## DIRECTIONS FOR THIS TASK
Every line in the records below with the string "Require" needs to be copied out.

▼▼▼

(* ===== verification/Metrics.v ===== *)
(** * Metrics in the Prometheus text format (internal/ds/metrics.go)

    The exposition of the storage engine's metrics: names and labels mapped to
    identifiers and escaped, samples grouped by name and sorted, histograms made
    cumulative. The engine's [Metric] values are its binding's, with the fields the
    code uses; the formatting of floating-point numbers is a parameter. The theorem
    runs a strict reader of the format over the whole output, line by line: a line
    that is not a help, a type or a sample line of the right shape is refused. *)

From Stdlib Require Strings.String.
From S2P Require Import Prelude.
From S2P Require Import Bytes.
From S2P Require Import Decimal.
From S2P Require Import Storage.

(** ** String constants *)

Module MetricsLiterals.
Import String.
Open Scope string_scope.
Definition sHelp : bytes := list_byte_of_string "# HELP ".
Definition sType : bytes := list_byte_of_string "# TYPE ".
Definition sCounter : bytes := list_byte_of_string "counter".
Definition sHistogram : bytes := list_byte_of_string "histogram".
Definition sGauge : bytes := list_byte_of_string "gauge".
Definition sBucket : bytes := list_byte_of_string "_bucket".
Definition sSum : bytes := list_byte_of_string "_sum".
Definition sCount : bytes := list_byte_of_string "_count".
Definition sLe : bytes := list_byte_of_string "le".
Definition sInf : bytes := list_byte_of_string "+Inf".
Definition sNegInf : bytes := list_byte_of_string "-Inf".
Definition sRequests : bytes := list_byte_of_string "yasdb_append_requests_total".
Definition sRecords : bytes := list_byte_of_string "yasdb_append_records_total".
Definition sRequestsHelp : bytes :=
  list_byte_of_string "Total successful append HTTP requests (POST with a 2xx response).".
Definition sRecordsHelp : bytes :=
  list_byte_of_string "Total records durably appended across all streams (a single POST may append more than one record).".
End MetricsLiterals.
Export MetricsLiterals.

(** ** Identifiers and escapes *)

Definition in_byte_range (lo hi c : byte) : bool :=
  bool_decide (byte_to_Z lo ≤ byte_to_Z c ≤ byte_to_Z hi).
Definition is_letter (c : byte) : bool := in_byte_range x61 x7a c || in_byte_range x41 x5a c || Byte.eqb c x5f.
Definition is_digit (c : byte) : bool := in_byte_range x30 x39 c.

(** [sanitizeIdent]: every disallowed byte, and a leading digit, becomes an underscore. *)
Definition sanitizeIdent (s : bytes) (allowColon : bool) : bytes :=
  match s with
  | [] => [x5f]
  | _ => imap (λ i c,
           if is_letter c || (allowColon && Byte.eqb c x3a) || (bool_decide (0 < i)%nat && is_digit c)
           then c else x5f) s
  end.
Definition sanitizeMetricName (name : bytes) : bytes := sanitizeIdent name true.
Definition sanitizeLabelName (name : bytes) : bytes := sanitizeIdent name false.

(** [strings.ReplaceAll] of a byte. *)
Definition replace_byte (c : byte) (r : bytes) (s : bytes) : bytes :=
  s ≫= λ x, if decide (x = c) then r else [x].
Lemma service_goes C C' calls i c pc :
  calls !! i = Some c → goes C C' c pc → log_service calls (log_of C) →
  log_service (<[i := rpc_goto pc c]> calls) (log_of C').
Proof.
  intros Hi [Hg _ _ Hsend Hpoll Hsrc] [Hs Hd Hp Ho].
  assert (Hback : ∀ j cj, <[i := rpc_goto pc c]> calls !! j = Some cj →
    j = i ∧ cj = rpc_goto pc c ∨ j ≠ i ∧ calls !! j = Some cj).
  { intros j cj [(-> & <- & _)|[? ?]]%list_lookup_insert_Some; auto. }
  split.
  - intros j cj o Hj Hack. destruct (Hback j cj Hj) as [[-> ->]|[_ Hj']].
    + cbn [rpc_goto cl_req]. destruct (Hsend o Hack) as [Hold|(Hle & Hnew)]; [|split; [lia|done]].
      destruct (Hs i c o Hi Hold) as (? & recs & v & ? & ? & ?). split; [done|]. exists recs, v.
      split_and!; [done|done|by eapply logs_grow_lookup].
    + destruct (Hs j cj o Hj' Hack) as (? & recs & v & ? & ? & ?). split; [done|]. exists recs, v.
      split_and!; [done|done|by eapply logs_grow_lookup].
  - assert (Hfresh : ∀ j cj o, j ≠ i → calls !! j = Some cj → acknowledged cj = Some o →
      acknowledged (rpc_goto pc c) = Some o → rb_Key (cl_req cj) ≠ rb_Key (cl_req c)).
    { intros j cj o Hji Hj Hack Hnew. destruct (Hsend o Hnew) as [Hold|(Hle & _)].
      - by apply (Hd j i cj c o).
      - intros Hk. destruct (Hs j cj o Hj Hack) as (? & recs & v & _ & _ & Hl). rewrite Hk in Hl.
        apply lookup_lt_Some in Hl. lia. }
    intros j k cj ck o Hjk Hj Hk Hcj Hck.
    destruct (Hback j cj Hj) as [[-> ->]|[Hji Hj']], (Hback k ck Hk) as [[-> ->]|[Hki Hk']].
    + done.
    + intros E. by apply (Hfresh k ck o Hki Hk' Hck Hcj).
    + by apply (Hfresh j cj o Hji Hj' Hcj Hck).
    + by apply (Hd j k cj ck o).
  - intros j cj out key pairs Hj Hans Hk. destruct (Hback j cj Hj) as [[-> ->]|[_ Hj']].
    + destruct (Hpoll out Hans) as [Hold|Hpl]; [|by apply Hpl].
      by apply (polled_grow C C' (rb_Offsets (cl_req c)) out Hg (λ k ps, Hp i c out k ps Hi Hold)).
    + by apply (polled_grow C C' (rb_Offsets (cl_req cj)) out Hg (λ k ps, Hp j cj out k ps Hj' Hans)).
  - intros key v Hv. assert (Hlift : ∀ j cj, calls !! j = Some cj →
      ∃ cj', <[i := rpc_goto pc c]> calls !! j = Some cj' ∧ cl_req cj' = cl_req cj).
    { intros j cj Hj. destruct (decide (j = i)) as [->|Hji].
      - exists (rpc_goto pc c). rewrite list_lookup_insert_eq by by eapply lookup_lt_Some.
        split; [done|]. cbn [rpc_goto cl_req]. congruence.
      - exists cj. by rewrite list_lookup_insert_ne. }
    destruct (Hsrc key v Hv) as [Hold|(Ht & Hk & recs & Hf & Hin)].
    + destruct (Ho key v Hold) as (j & cj & recs & Hj & Ht & Hk & Hf & Hin).
      destruct (Hlift j cj Hj) as (cj' & Hj' & Er). exists j, cj', recs. rewrite Er. by split_and!.
    + destruct (Hlift i c Hi) as (c' & Hi' & Er). exists i, c', recs. rewrite Er. by split_and!.
Qed.

Lemma replies_goes ad ad' i c pc :
  ad_calls ad !! i = Some c → (∀ r, cl_pc c ≠ CEnd r) → ad_calls ad' = <[i := rpc_goto pc c]> (ad_calls ad) →
  (ad_out ad' = ad_out ad ∨ ∃ body id, pc = CEnd (Some body) ∧
     ad_out ad' = ad_out ad ++ [mkMessage (cl_dest c) (cl_src c) body (rb_MsgID (cl_req c)) id]) →
  replies_ok ad → replies_ok ad'.
Proof.
  intros Hi Hend Hcalls Hout Hr m Hm.
  assert (Hold : m ∈ ad_out ad → ∃ i c, ad_calls ad' !! i = Some c ∧ cl_pc c = CEnd (Some (m_Body m)) ∧
    m_in_reply_to m = rb_MsgID (cl_req c) ∧ m_Src m = cl_dest c ∧ m_Dest m = cl_src c).
  { intros Hin. destruct (Hr m Hin) as (j & cj & Hj & Hpc & Hrest). exists j, cj. split; [|done].
    rewrite Hcalls, list_lookup_insert_ne; [done|]. intros ->. rewrite Hi in Hj. injection Hj as ->.
    by apply (Hend (Some (m_Body m))). }
  destruct Hout as [Hsame|(body & id & -> & Happ)]; [rewrite Hsame in Hm; by apply Hold|].
  rewrite Happ in Hm. apply elem_of_app in Hm as [Hm|Hm]; [by apply Hold|].
  apply list_elem_of_singleton in Hm as ->. exists i, (rpc_goto (CEnd (Some body)) c).
  rewrite Hcalls, list_lookup_insert_eq by by eapply lookup_lt_Some. done.
Qed.

(** A step that writes nothing and tells nothing new. *)
Lemma goes_quietly C c pc :
  rpc_ok C (rpc_goto pc c) → (∀ r, cl_pc c ≠ CEnd r) →
  (∀ o, acknowledged (rpc_goto pc c) = Some o → acknowledged c = Some o) →
  (∀ out, poll_answer (rpc_goto pc c) = Some out →
     poll_answer c = Some out ∨ polled C (rb_Offsets (cl_req c)) out) → goes C C c pc.
Proof. intros. split; [intros k; reflexivity|done|done|auto|done|auto]. Qed.

Lemma rpc_ok_reply C c pc :
  rpc_ok C c → match pc with CSend _ _ _ | CPoll _ _ => False | _ => True end → rpc_ok C (rpc_goto pc c).
Proof. intros (Hm & Ho & _) Hpc. split_and!; [done..|]. cbn [cl_pc rpc_goto]. by destruct pc. Qed.

(** A step of a send. *)
Lemma goes_send C C' c key msg pc pc' :
  rpc_ok C c → cl_pc c = CSend key msg pc → send_result C C' key msg pc' → goes C C' c pc'.
Proof.
  intros Hok Hpc Hr. pose proof Hok as (Hm & Ho & Hsend). rewrite Hpc in Hsend.
  destruct Hsend as (Ht & -> & ->). assert (Hend : ∀ r, cl_pc c ≠ CEnd r) by (intros r; by rewrite Hpc).
  assert (Hsrc : ∀ recs, flattenJSON (rb_Msg (cl_req c)) = Ok recs → extended C C' (rb_Key (cl_req c)) recs →
    ∀ key v, v ∈ log_of C' key → v ∈ log_of C key ∨
      (rb_Type (cl_req c) = tSend ∧ rb_Key (cl_req c) = key ∧
       ∃ recs, flattenJSON (rb_Msg (cl_req c)) = Ok recs ∧ v ∈ recs)).
  { intros recs Hf [Hl Hk] key v Hv. destruct (decide (key = rb_Key (cl_req c))) as [->|Hne].
    - rewrite Hl in Hv. apply elem_of_app in Hv as [?|Hv]; [auto|right]. split_and!; [done|done|by exists recs].
    - left. by rewrite <-Hk. }
  destruct Hr as [pc'' Hsame|e Hsame|recs e Hf Hex|recs Hf Hex].
  - split; [by apply same_logs_grow|split_and!; done|done|done|done|]. intros k v. rewrite Hsame. auto.
  - split; [by apply same_logs_grow| |done|done|done|intros k v; rewrite Hsame; auto].
    eapply rpc_ok_reply; [|done]. by eapply rpc_ok_grow, Hok; apply same_logs_grow.
  - split; [by eapply extended_grow| |done|done|done|by eapply Hsrc].
    eapply rpc_ok_reply; [|done]. by eapply rpc_ok_grow, Hok; eapply extended_grow.
  - split; [by eapply extended_grow| |done| |done|by eapply Hsrc].
    { eapply rpc_ok_reply; [|done]. by eapply rpc_ok_grow, Hok; eapply extended_grow. }
    intros o Eo. right. injection Eo as <-. destruct Hex as [Hl _].
    pose proof (flattenJSON_Ok _ _ Hf) as [Hne _].
    destruct (last recs) as [v|] eqn:Hlast; [|by apply last_None in Hlast].
    assert (0 < length recs)%nat by (destruct recs; [done|simpl; lia]).
    split; [rewrite Hl, length_app; lia|]. exists recs, v. split_and!; [done..|].
    replace (Z.to_nat (len (log_of C' (rb_Key (cl_req c))) - 1)) with (pred (length (log_of C' (rb_Key (cl_req c)))))
      by lia.
    rewrite <-last_lookup, Hl. by apply last_app_Some; left.
Qed.

Lemma goes_poll C c todo out pc' :
  rpc_ok C c → cl_pc c = CPoll todo out → poll_result C (rb_Offsets (cl_req c)) pc' → goes C C c pc'.
Proof.
  intros Hok Hpc Hr. pose proof Hok as (Hm & Ho & _).
  assert (Hend : ∀ r, cl_pc c ≠ CEnd r) by (intros r; by rewrite Hpc).
  destruct Hr as [todo' out' Ht Hp|e|out' Hp].
  - apply goes_quietly; [by split_and!|done..].
  - apply goes_quietly; [by apply rpc_ok_reply|done..].
  - apply goes_quietly; [by apply rpc_ok_reply|done|done|]. intros o Eo. right. by injection Eo as <-.
Qed.

(** *** One event *)

Lemma inv_goes C C' st st' i c pc :
  bridge_inv C st → ad_calls (br_ad st) !! i = Some c → goes C C' c pc →
  sys_ok (br_world st') C' → logs_ok C' → ad_calls (br_ad st') = <[i := rpc_goto pc c]> (ad_calls (br_ad st)) →
  (ad_out (br_ad st') = ad_out (br_ad st) ∨ ∃ body id, pc = CEnd (Some body) ∧
     ad_out (br_ad st') = ad_out (br_ad st) ++ [mkMessage (cl_dest c) (cl_src c) body (rb_MsgID (cl_req c)) id]) →
  bridge_inv C' st'.
Proof.
  intros [Hs HC Hcalls Hsv Hrep] Hi Hgo Hs' HC' Hupd Hout. split; [done|done| | |].
  - intros j cj Hj. rewrite Hupd in Hj. apply list_lookup_insert_Some in Hj as [(_ & <- & _)|[_ Hj]].
    + apply Hgo.
    + eapply rpc_ok_grow; [apply Hgo|by eapply Hcalls].
  - rewrite Hupd. by eapply service_goes.
  - eapply (replies_goes (br_ad st)); [exact Hi|apply Hgo|exact Hupd|exact Hout|done].
Qed.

▲▲▲

## FINAL ANSWER
From Stdlib Require Strings.String.
From S2P Require Import Prelude.
From S2P Require Import Bytes.
From S2P Require Import Decimal.
From S2P Require Import Storage.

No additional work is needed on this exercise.